Published May 23, 2007 10:48 am -
QUIGLESS CENTER
Daughter hopes to continue father’s legacy
VANESSA CLARKE
STAFF WRITERS
The two-story brick building at 99 Main St. has seen many transformations over its history.
Originally a fish market, it was transformed into The Quigless Clinic by the late Dr. Milton D. Quigless in 1946 before entering its current use as an alternative medicine clinic by one of Quigless' daughters, Carol.
Carol M. Quigless spoke at length about her father, his clinic and the exhibition at the North Carolina Museum of History that he is a part of, entitled "Health and Healing Experiences in North Carolina," as well as her dream for the building that housed her father's practice.
Milton Quigless, a fifth-grade dropout who eventually went back to school and got his medical license, came to Tarboro from Mississippi in 1936 with $7 in his pocket.
"He gave $6 to Mount Zion AME, you know he was tithing, and kept $1 for himself," she said.
Dr. Quigless tried unsuccessfully for 10 years to get certified at the local hospital, Edgecombe General, but found he could not because of segregation and Jim Crow laws, she said.
So, he got a loan, not from a Tarboro bank, Carol Quigless said, but from the People's Bank in Raleigh and started his own clinic.
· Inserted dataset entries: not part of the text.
(** A valid edit sends the parameters of the record, with the workgroup and the
    entity its lists show. *)
Lemma edit_panel_sends prefix id intf pos wg ent allow start end_ notes W E wg' ent' :
  str_forall (fun c => negb (Ascii.eqb c "?")) prefix = true ->
  match end_ with Some e => (start <= e)%Z | None => True end ->
  shows W wg' -> shows E ent' ->
  exists url,
    panel_save prefix (edit_panel id intf pos wg ent allow start end_ notes W E true)
      = Ok (SaveSent url) /\
    query_of url = update_params id intf pos wg' ent' allow start end_ notes.
Proof.
  intros Hp Hend HW HE. unfold panel_save, edit_panel. cbn [p_save negb p_permission p_start p_end].
  rewrite edit_panel_valid by done. eexists. split; [reflexivity|].
  rewrite <- (query_of_string (acl_script prefix)
                (update_params id intf pos wg' ent' allow start end_ notes));
    [|by apply no_question_acl|done|apply update_params_plain].
  f_equal. cbn [p_interface p_workgroup p_entity p_notes p_end p_start p_permission].
  rewrite (optional_shows _ _ _ HW), (optional_shows _ _ _ HE), optional_notes, optional_int.
  unfold update_params, acl_script. cbn [app]. rewrite query_string_amp.
  cbn [amp]. rewrite !amp_app, !str_app_assoc. reflexivity.
Qed.

Lemma set_value_shows s v :
  v ∈ map o_value (sl_options s) -> select_val (set_value s v) = VStr v.
Proof.
  intros (o & -> & Ho)%list_elem_of_fmap_1. unfold select_val, set_value, chosen.
  cbn [sl_index sl_options].
  destruct (list_find (fun o' => o_value o' = o_value o) (sl_options s)) as [[i o']|] eqn:F.
  - apply list_find_Some in F as (L & Hv & _). cbn [fmap option_fmap option_map fst].
    rewrite L. by rewrite Hv.
  - apply list_find_None in F. rewrite list.Forall_forall in F. by destruct (F o Ho).
Qed.
Definition save_active_node (node_id : val) (f : node_form) : io unit :=
  showConfirm "The new values will take effect immediately.Are you sure you want to update the device?"
    match node_complaint f with
    | Some text => complain text
    | None =>
        acts [set_disabled "delete_button" true; set_disabled "save_button" true;
              set_label "save_button" "Updating Device..."]
          (sendRequest success_schema (admin_url "update_node" +:+ node_args node_id f)
             (fun r =>
                acts [set_disabled "delete_button" false; set_disabled "save_button" false;
                      set_label "save_button" "Update Device"]
                  match r with
                  | Failure => complain "Error while talking to server."
                  | Success results _ =>
                      pure ok := succeeded results in
                      if ok then acts (close_panel "Device successfully updated.") done_
                      else complain "Device update unsuccessful."
                  end))
    end.

Definition decom_node_question : string :=
  "Decomissioning this device will remove it and all links going to it. This will not impact existing circuits going across it presently, but you will not be able to add any more circuits that traverse this device. Are you sure you wish to continue?".
(* ===== verification/ConsoleTables.v ===== *)
(** * The tables of the older administration page (js_templates/admin.js)

    Each table of the page is a data source with a schema and a list of columns; a
    column makes the text of a cell from a record.  The handlers of [Console] act on
    these tables.  This file has the tables, the cell editors of the interface table,
    the searches that wait for the user to stop typing, and the form that moves the
    configuration of an interface, whose lists are filled by replies that may
    arrive in any order. *)

From Stdlib Require Import ZArith Lia Ascii String.
From stdpp Require Import base option list gmap sets strings numbers tactics.
From S2P Require Import Prelude JsValue JsJson JsRegex ValidateIP Fetch Api Acl Checks DataSource Console ConsoleProofs.

(** ** Tables *)

Record column := Column { co_label : string; co_cell : val -> res string }.

(** [yt_rows]: the rows of a page, when the table has a paginator; [yt_poll]: the
    interval at which the rows are fetched again, in milliseconds. *)
Record ytable := YTable {
  yt_url : string;
  yt_schema : schema;
  yt_columns : list column;
  yt_rows : option nat;
  yt_sorted : option string;
  yt_poll : option Z
}.

Section tables.
Context `{DataSource}.

(** What YUI writes in a cell without a formatter; [toLocaleString] of a date. *)
Context (default_cell : val -> string) (date_text : val -> string).

Definition data_column (k label : string) : column :=
  Column label (fun rec => let? v := prop rec k in Ok (default_cell v)).

(** A formatter that puts a button into the cell. *)
Definition button_column (label text : string) : column := Column label (fun _ => Ok text).
(* ===== verification/Directory.v ===== *)
(** * The phonebook, the list of connections and the list of workgroups
      (js_templates/phonebook.js, welcome.js, workgroups.js, entity.js)

    The phonebook shows one entity with its trail, its contacts and, to those
    who may change it, the users that can be added.  The welcome page lists the
    connections of a workgroup.  Of the HTML the model keeps what it says: the
    texts, the colours that stand for a state, the arguments of its links. *)

From Stdlib Require Import ZArith Lia Ascii String Sorting.Sorted.
From stdpp Require Import base option list sets strings numbers tactics.
From S2P Require Import Prelude JsValue JsJson Fetch Api Session Handlers Checks.

(** ** The trail of the phonebook *)

(** The first crumb with a name. *)
Fixpoint find_crumb (name : val) (crumbs : list val) : res (option val) :=
  match crumbs with
  | [] => Ok None
  | c :: l => let? n := prop c "name" in if strict_eq n name then Ok (Some c) else find_crumb name l
  end.

(** The trail below a parent.  [splice] returns what it removes, so that the
    trail becomes the crumb that was found. *)
Definition next_crumbs (parent : val) (crumbs : list val) : res (list val) :=
  let? name := prop parent "name" in
  let? hit := find_crumb name crumbs in
  match hit with
  | Some c => Ok [c]
  | None => let? id_ := prop parent "entity_id" in Ok (crumbs ++ [VObj [("name", name); ("id", id_)]])
  end.

(** The trail shown and the text stored under phone-crumb. *)
Definition load_crumbs (parent : option val) (path : option string) : res (list val * string) :=
  match parent, path with
  | Some p, Some (String _ _ as t) =>
      match json_parse t with
      | None => Err ESyntax
      | Some v =>
          let? l := elements_of v in
          let? l' := next_crumbs p l in
          Ok (l', default "undefined" (stringify (VArr l')))
      end
  | _, _ => Ok ([], "[]")
  end.

Definition crumb_item (c : val) : res string :=
  let? i := prop c "id" in
  let? n := prop c "name" in
  Ok ("<li><a href=" +:+ dq +:+ "#" +:+ dq +:+ " onclick=" +:+ dq +:+ "loadEntityList(" +:+ to_string i +:+ ")" +:+ dq
      +:+ ">" +:+ to_string n +:+ "</a></li>").

Definition crumbs_html (crumbs : list val) (name : val) : res string :=
  let? l := res_map crumb_item crumbs in
  Ok (str_concat l +:+ "<li class=" +:+ dq +:+ "active" +:+ dq +:+ ">" +:+ to_string name +:+ "</li>").

(** ** An entity of the phonebook *)

(** The first parent of an entity, if it has one. *)
Definition parent_of (entity : val) : res (option val) :=
  let? h := has "parents" entity in
  if h then
    let? ps := prop entity "parents" in
    let? n := prop ps "length" in
    if js_gt n (VInt 0) then let? p := index ps 0 in Ok (Some p) else Ok None
  else Ok None.

(** [(user.is_admin == 1 && user.type != 'read-only') || valid_users.includes(user.user_id)] *)
Definition may_edit (user valid_users : val) : res bool :=
  let? admin := prop user "is_admin" in
  let? type := prop user "type" in
  if loose_eq admin (VInt 1) && negb (loose_eq type (VStr "read-only")) then Ok true
  else
    let? l := elements_of valid_users in
    let? uid := prop user "user_id" in
    Ok (existsb (strict_eq uid) l).

(** A contact as it is shown, with the arguments of the mark that removes it. *)
Record contact_item := ContactItem { ci_name : string; ci_email : val; ci_remove : option (list val) }.

Definition show_contact (user valid_users entity contact : val) : res contact_item :=
  let? user_id := prop contact "user_id" in
  let? first := prop contact "first_name" in
  let? last := prop contact "last_name" in
  let? ok := may_edit user valid_users in
  let? eid := prop entity "entity_id" in
  let? ename := prop entity "name" in
  let? email := prop contact "email" in
  Ok (ContactItem (to_string first +:+ " " +:+ to_string last) email
        (if ok then Some [user_id; eid; ename; first; last] else None)).

(** The users offered: those who are not contacts. *)
Definition offer_user (contact_ids : list val) (u : val) : res (option (val * string)) :=
  let? uid := prop u "user_id" in
  if existsb (strict_eq uid) contact_ids then Ok None
  else
    let? first := prop u "first_name" in
    let? family := prop u "family_name" in
    Ok (Some (uid, to_string first +:+ " " +:+ to_string family)).

Definition offered_users (contact_ids users : list val) : res (list (val * string)) :=
  let? l := res_map (offer_user contact_ids) users in Ok (somes l).

Record phonebook := Phonebook {
  pb_logo : val;
  pb_title : string;
  pb_connect : option string;
  pb_root : bool;
  pb_crumbs : string;
  pb_actions : bool;
  pb_children : list (val * val);
  pb_contacts : list contact_item;
  pb_edit : bool;
  pb_offered : list (val * string)
}.

(** The title: an entity with a parent has a link to it. *)
Definition entity_title (name : val) (parent : option val) : res string :=
  match parent with
  | None => Ok (to_string name)
  | Some p =>
      let? pid := prop p "entity_id" in
      let? pname := prop p "name" in
      Ok (to_string name +:+ " <small>of <a href=" +:+ dq +:+ "?action=phonebook&entity_id=" +:+ to_string pid +:+ dq
          +:+ ">" +:+ to_string pname +:+ "</a></small>")
  end.

(** The length of an array property. *)
Definition array_length (v : val) (k : string) : res val := let? a := prop v k in prop a "length".

Definition child_link (child : val) : res (val * val) :=
  let? i := prop child "entity_id" in let? n := prop child "name" in Ok (i, n).

Section phonebook.
Variable path : string.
The 26-bed hospital had men's, women's and pediatric wards, as well as a drug dispensary, operating room and OB/GYN ward, among other things.
"This is where I was born and a whole lot of people from Tarboro were born here," she said of the delivery room and OB/GYN ward.
Carol Quigless' younger self was scared of two rooms: the one housing the X-ray machine and the one with the autoclave or sterilizer.
She also had strong memories of the maternity ward.
"I remember this because every once and awhile you'd get someone moaning or screaming," she said.
As she walked through the halls, she pointed out where she or her brother had this or that surgery, tonsils out, appendix out.
"My sister Helen never had any surgeries in this hospital though," she said. "Interesting."
Since there were few schools that would allow blacks, Quigless had to train much of his staff.
"He had to train people here to do the jobs," Quigless said. "He trained nurses to get their RN, on-the-job training."